- Directed by: Michiel Thomas
- Written by: David Chang, Yuhei Ogawa, Michiel Thomas
- Produced by: Mark Schoen
- Starring: Fallon Fox, Terrence Clemmons, Kye Allums, Jason Collins
- Cinematography: Bobby T. Lewis Brandon Musselman, Michiel Thomas
- Release date: April 26, 2015;
- Countries: Belgium United States
- Language: English

= Game Face (film) =

Game Face is a 2015 sports documentary film directed by Michiel Thomas and produced by Mark Schoen.

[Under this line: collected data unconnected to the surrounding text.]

(* ===== verification/Accounts.v ===== *)
(** * Accounts: local accounts and browser sessions
    (internal/auth/session.go and local_administration.go,
    internal/repository/local_administration.go)

    The random session tokens and the salt are arguments; an error of [WithTx]
    itself and the retries while SQLite is busy are not modelled. *)
From S2P Require Import Prelude Text Db Tx Roles AccessQueries Access AccessTheorems Base64 Password.

(** A transaction that first takes the row of local_administration_lock. *)
Definition local_administration {A} (mutate : Tx A) : Tx A :=
  locked ← LockLocalAdministration;
  guard (Z.eqb locked 1) (ErrOther "local administration lock is unavailable");;
  mutate.

Definition WithLocalAdministrationTx {A} (mutate : Tx A) : DB → result A * DB :=
  WithTx (local_administration mutate).

Definition protectLastAdministrator (user : User) : Tx unit :=
  if negb (String.eqb (u_Role user) "admin") then mret tt
  else
    count ← CountAdministrators;
    guard (negb (bool_decide (count ≤ 1))) ErrLastAdministrator.

Definition InvalidateBrowserAuthInTx (user : Z) : Tx unit :=
  DeleteMFAChallengesByUserID user;;
  DeleteSessionsByUser user.

Definition InvalidateBrowserAuth (user : Z) : DB → result unit * DB :=
  WithTx (InvalidateBrowserAuthInTx user).

Definition deleteAccount (user : Z) : Tx unit :=
  locked ← LockMFAUser user;
  if Z.eqb locked 0 then mret tt
  else
    current ← GetUserByID user;
    protectLastAdministrator current;;
    InvalidateBrowserAuthInTx user;;
    DeleteUser user.

Definition DeleteAccount (user : Z) : DB → result unit * DB :=
  WithLocalAdministrationTx (deleteAccount user).

(** [hash]: the hash of a new password, empty without one. *)
Definition updateAccount (profile : UpdateUserParams) (hash : string) : Tx User :=
  let id := uu_ID profile in
  locked ← LockMFAUser id;
  if Z.eqb locked 0 then fail ErrNoRows
  else
    current ← GetUserByID id;
    (if negb (String.eqb (uu_Role profile) "admin") then protectLastAdministrator current
     else mret tt);;
    UpdateUser profile;;
    (if negb (String.eqb hash "") then UpdateUserPassword hash id else mret tt);;
    (if negb (String.eqb hash "") || negb (String.eqb (u_Role current) (uu_Role profile))
     then InvalidateBrowserAuthInTx id else mret tt);;
    GetUserByID id.

Record PasswordChange := mkPasswordChange {
  pc_UserID : Z;
  pc_Password : string;
  pc_ExpectedHash : string }.

Definition updatePassword (change : PasswordChange) (hash : string) : Tx unit :=
  (if negb (String.eqb (pc_ExpectedHash change) "") then
     LockMFAUser (pc_UserID change);;
     user ← GetUserByID (pc_UserID change);
     guard (String.eqb (u_PasswordHash user) (pc_ExpectedHash change)) ErrPasswordChanged
   else mret tt);;
  UpdateUserPassword hash (pc_UserID change);;
  InvalidateBrowserAuthInTx (pc_UserID change).

Section passwords.
Context (IDKey : string → bytes → Z → Z → Z → Z → option bytes).

(** [None] is a panic of argon2. *)
Definition UpdateAccount (profile : UpdateUserParams) (salt : option bytes) (password : string)
    (s : DB) : option (result User * DB) :=
  if negb (String.eqb password "") then
    hash ← HashPassword IDKey salt password;
    Some (match hash with
          | Ok hash => WithLocalAdministrationTx (updateAccount profile hash) s
          | Err e => (Err e, s)
          end)
  else Some (WithLocalAdministrationTx (updateAccount profile "") s).

Definition UpdatePassword (change : PasswordChange) (salt : option bytes) (s : DB)
    : option (result unit * DB) :=
  hash ← HashPassword IDKey salt (pc_Password change);
  Some (match hash with
        | Ok hash => WithTx (updatePassword change hash) s
        | Err e => (Err e, s)
        end).
End passwords.

(** ** Browser sessions *)

Definition browserSessionTTL : Z := 24 * 60 * 60.

(** [audited]: the Audit callback is set. *)
Record BrowserSessionIssue := mkIssue {
  bi_UserID : Z;
  bi_IPAddress : string;
  bi_UserAgent : string;
  bi_audited : bool }.

Definition null_string (text : string) : option string :=
  if negb (String.eqb text "") then Some text else None.

(** [credentials]: the token and the CSRF token of NewSessionToken. *)
Definition IssueBrowserSessionWith (now : Z) (credentials : result (string * string))
    (issue : BrowserSessionIssue) : Tx Session :=
  guard (bi_audited issue) ErrSessionAuditRequired;;
  match credentials with
  | Err e => fail e
  | Ok (token, csrf) =>
      session ← CreateSession (mkCreateSession token (bi_UserID issue) csrf
                  (now + browserSessionTTL) (null_string (bi_IPAddress issue))
                  (null_string (bi_UserAgent issue)));
      UpdateUserLastLogin (Some now) (bi_UserID issue);;
      mret session
  end.

Definition IssueBrowserSession (now : Z) (credentials : result (string * string))
    (issue : BrowserSessionIssue) : DB → result Session * DB :=
  WithTx (IssueBrowserSessionWith now credentials issue).

Definition recentAuthTTL : Z := 5 * 60.

(** [now] in nanoseconds, as time.Since measures it. *)
Definition IsRecentlyAuthenticated (now : Z) (session : option Session) : bool :=
  match session with
  | Some se =>
      match se_ReauthenticatedAt se with
      | Some at_ => bool_decide (now - at_ * 10 ^ 9 < recentAuthTTL * 10 ^ 9)
      | None => false
      end
  | None => false
  end.

(** ** What each transaction does *)

(** The browser credentials of a user are gone; nothing else changes. *)
Definition signed_out (user : Z) (a : Access) : Access :=
  ax_set_sessions (filter (λ ks, se_UserID ks.2 ≠ user) (ax_sessions a))
    (ax_set_challenges (filter (λ kc, kc.2 ≠ user) (ax_challenges a)) a).

Lemma invalidate_run user s :
  InvalidateBrowserAuthInTx user s = Ok (tt, set_access (signed_out user (db_access s)) s).
Proof. reflexivity. Qed.

(** The guard against removing the last administrator passes. *)
Definition spare_admin (a : Access) (current : User) : Prop :=
  u_Role current = "admin" → (2 ≤ size (administrators a))%nat.

Lemma protect_inv current s u s' :
  protectLastAdministrator current s = Ok (u, s') → s' = s ∧ spare_admin (db_access s) current.
Proof.
  unfold protectLastAdministrator, spare_admin, CountAdministrators, read, guard, mbind, tx_bind.
  destruct (String.eqb_spec (u_Role current) "admin") as [Ha|Ha]; cbn; [|by intros [= _ <-]].
  case_bool_decide as Hc; cbn; [done|]. intros [= _ <-]. split; [done|]. intros _. lia.
Qed.

Lemma delete_account_inv user s s' :
  deleteAccount user s = Ok (tt, s') →
  ax_users (db_access s) !! user = None ∧ s' = s ∨
  ∃ row, ax_users (db_access s) !! user = Some row ∧ spare_admin (db_access s) row ∧
    db_access s' = without_user user (signed_out user (db_access s)).
Proof.
  unfold deleteAccount. intros H. apply bind_inv in H as (n & s1 & [= <- <-] & H).
  destruct (ax_users (db_access s) !! user) as [row|] eqn:Hrow; cbn in H.
  2: { left. by injection H as <-. }
  right. exists row. apply bind_inv in H as (current & s1 & Hget & H).
  unfold GetUserByID in Hget. rewrite Hrow in Hget. injection Hget as <- <-.
  apply bind_inv in H as ([] & s1 & [-> Hspare]%protect_inv & H).
  split; [done|]. split; [done|].
  apply bind_inv in H as ([] & s1 & Hinv & H). rewrite invalidate_run in Hinv.
  injection Hinv as <-. unfold DeleteUser, write in H. cbn in H.
  destruct (decide _) as [_|Hn]; [|by destruct Hn; rewrite Hrow; eauto]. by injection H as <-.
Qed.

The documentary revolves around two LGBTQ American athletes, professional mixed martial artist Fallon Fox and college basketball player Terrence Clemens. Both stories run parallel to each other to follow the journey of the first transgender woman professional MMA fighter and Clemens, a closeted gay male, who gets accepted to play basketball in Oklahoma. The film follows both athletes through their coming out process with the support of their friends and family.

== Film festivals ==
- The Toronto LGBT Film Festival screened Game Face on May 23, 2015, on their 25th annual anniversary.
- Fringe! Queer Film and Arts Fest in London screened Game Face on November 28, 2015.
- Game Face premiered in Dublin at the GAZE International LGBT Film Festival.
- The Kaleidoscope Film Festival in Arkansas, USA screened Game Face on July 31, 2015.